We can guesstimate based on what has leaked out. Dev time has varied between 3 and 5 years depending on who you believe, so average it to 4 years. Team size has varied between ~50 near acquisition by Sony, to ~200 at peak. We can average that out as well just for the sake of argument. So a guesstimate at say $50,000 average yearly salary might be:
Year 1, 50 people = 2.5 mil
Year 2, 100 people = 5.0 mil
Year 3, 150 people = 7.5 mil
Year 4, 200 people = 10 mil
So a naive guesstimate might be 25mil spent on salaries. However, were there any outsourcing costs, like art perhaps? Any overtime costs? Any external team costs, like perhaps parts of Sony q/a or Sony tech teams? Any perk costs like team trips, in office masseuse, free food and sodas, etc? Yearly rent and utility costs? Marketing and advertising costs? The euro probably factors in as well since I suspect a $50,000 US yearly salary guess is likely low. After the game is done there are still shipping costs, blu-ray disc replication costs, as well as payments for better placement in stores, etc. It all adds up real fast.
As you stated, it's weird that people often forget about the many other costs associated with running a business vs just salaried employees. Even with salaries, the actual cost of an employee is much higher. In California, you can get upto a 35% employee burden (employee tax, benefits, insurance, etc..) Thus a person making 100k a year is actually costing the company 135k.
Then, as you stated, there are still have costs for:
Facilities: rent, utilities
IT budget: Computers, servers, backup system, IT staff, Internet, software licensing
Legal: compliance, IP licensing
Administrative staff: HR, Accounting, admin assistants
Office supplies: paper, copiers, scanners, pens, etc..
All these costs go up as you ramp up the staff but often seem to be neglected. Perhaps, it's due to the lack of exposure on these aspects of a company to most employees that makes them neglect such factors but start getting to a place in a company where you're looking at P&L's and you'll soon become painfully aware of these burdens on a business. It's not just "headcount."
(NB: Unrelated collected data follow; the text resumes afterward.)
Definition boolOf (value : jsval) (property : string) (fallback : bool) : outcome bool :=
  match value with JUndef => Ok fallback | JBool b => Ok b | _ => fails property value "true or false" end.

Definition MAX_SAFE_INTEGER : Z := 9007199254740991.

Definition integerOf (value : jsval) (property : string) (fallback min max : Z) : outcome Z :=
  match value with
  | JUndef => Ok fallback
  | JInt z => if (z <? min) || (max <? z) then fails property value ("an integer from " ++ num min ++ " to " ++ num max) else Ok z
  | _ => fails property value ("an integer from " ++ num min ++ " to " ++ num max)
  end.

Fixpoint allStrings (l : list jsval) : option (list string) :=
  match l with
  | [] => Some []
  | JStr s :: r => match allStrings r with Some t => Some (s :: t) | None => None end
  | _ :: _ => None
  end.

Definition stringArray (value : jsval) (property : string) (fallback : list string) : outcome (list string) :=
  match value with
  | JUndef => Ok fallback
  | JArr l => match allStrings l with Some t => Ok t | None => fails property value "an array of strings" end
  | _ => fails property value "an array of strings"
  end.

Fixpoint joinComma (l : list string) : string :=
  match l with [] => "" | [s] => s | s :: r => s ++ ", " ++ joinComma r end.

Definition enumeration {T} (value : jsval) (property : string) (allowed : list (string * T)) (fallback : T) : outcome T :=
  match value with
  | JUndef => Ok fallback
  | JStr s =>
      match List.find (fun e => String.eqb (fst e) s) allowed with
      | Some (_, t) => Ok t
      | None => fails property value (joinComma (map fst allowed))
      end
  | _ => fails property value (joinComma (map fst allowed))
  end.

(** [a ?? b] *)
Definition nullish (a b : jsval) : jsval := match a with JUndef | JNull => b | _ => a end.

Definition isObject (v : jsval) : bool := match v with JObj _ | JArr _ | JNull => true | _ => false end.

(** [normalizedTypes[type] = ...]: the key [__proto__] sets no property. *)
Fixpoint jobTypesOf (entries : list (string * jsval)) : outcome (list (string * Z)) :=
  match entries with
  | [] => Ok []
  | (type, value) :: r =>
      config ← objectOf value ("jobs.types." ++ type) false;
      timeout ← integerOf (getField config "timeout_ms") ("jobs.types." ++ type ++ ".timeout_ms") 30000 1 MAX_SAFE_INTEGER;
      rest ← jobTypesOf r;
      Ok (if String.eqb type "__proto__" then rest else (type, timeout) :: rest)
  end.

(** The capabilities in use: named by a [use] line, or by a section that does
    not say [enabled = false]. *)
Fixpoint usedCapabilities (raw : list (string * jsval)) (uses todo : list AppPortCapabilityName) : outcome (list AppPortCapabilityName) :=
  match todo with
  | [] => Ok uses
  | c :: r =>
      section ← objectOf (getField raw (capabilityName c)) (capabilityName c) true;
      let named := existsb (fun d => bool_decide (c = d)) uses in
      enabled ← boolOf (getField section "enabled") (capabilityName c ++ ".enabled")
                  (named || negb match getField raw (capabilityName c) with JUndef => true | _ => false end);
      usedCapabilities raw (if (enabled : bool) then c :: uses else uses) r
  end.

Definition SCOPES_MESSAGE : string :=
  "no scopes: API keys identify callers and AuthBoundry authorizes capabilities (old: API key + scopes -> authority; new: API key -> identity, AuthBoundry -> authorization; see docs/AUTHORITY.md#migration)".

Definition deploymentModes := [("local", ModeLocal); ("managed", ModeManaged); ("self-hosted", ModeSelfHosted)].
Definition storageKinds := [("durable", Durable); ("memory", InMemory)].
Definition tenantModes := [("required", TenantRequired); ("optional", TenantOptional); ("single", TenantSingle)].
Definition priorities := [("low", PLow); ("normal", PNormal); ("high", PHigh); ("urgent", PUrgent)].
Definition channels := [("in-app", ChannelInApp); ("browser", ChannelBrowser)].
Definition authorizationDefaults := [("allow", AuthAllow); ("deny", AuthDeny)].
As for sharing tech and it's "value" it's an endless argument with those who look for justification. At some point you have to close the book on a project. Once the project is complete, the budget is assessed. Any gains for future products will be reflected by the lower costs on those projects. It'd be an impossible accounting job to sit there and go "oh, because of Killzone 2, we saved 10% on MAG, 3% on HS2, 7% on Uncharted 2, so looking back Killzone 2's actual cost was X" This is a feel good mentality in conversation but is laughable to apply towards accounting principals. Many projects, even non technical, can reap rewards for a company down the road but they still had a production budget that closed once the product was shipped/implemented.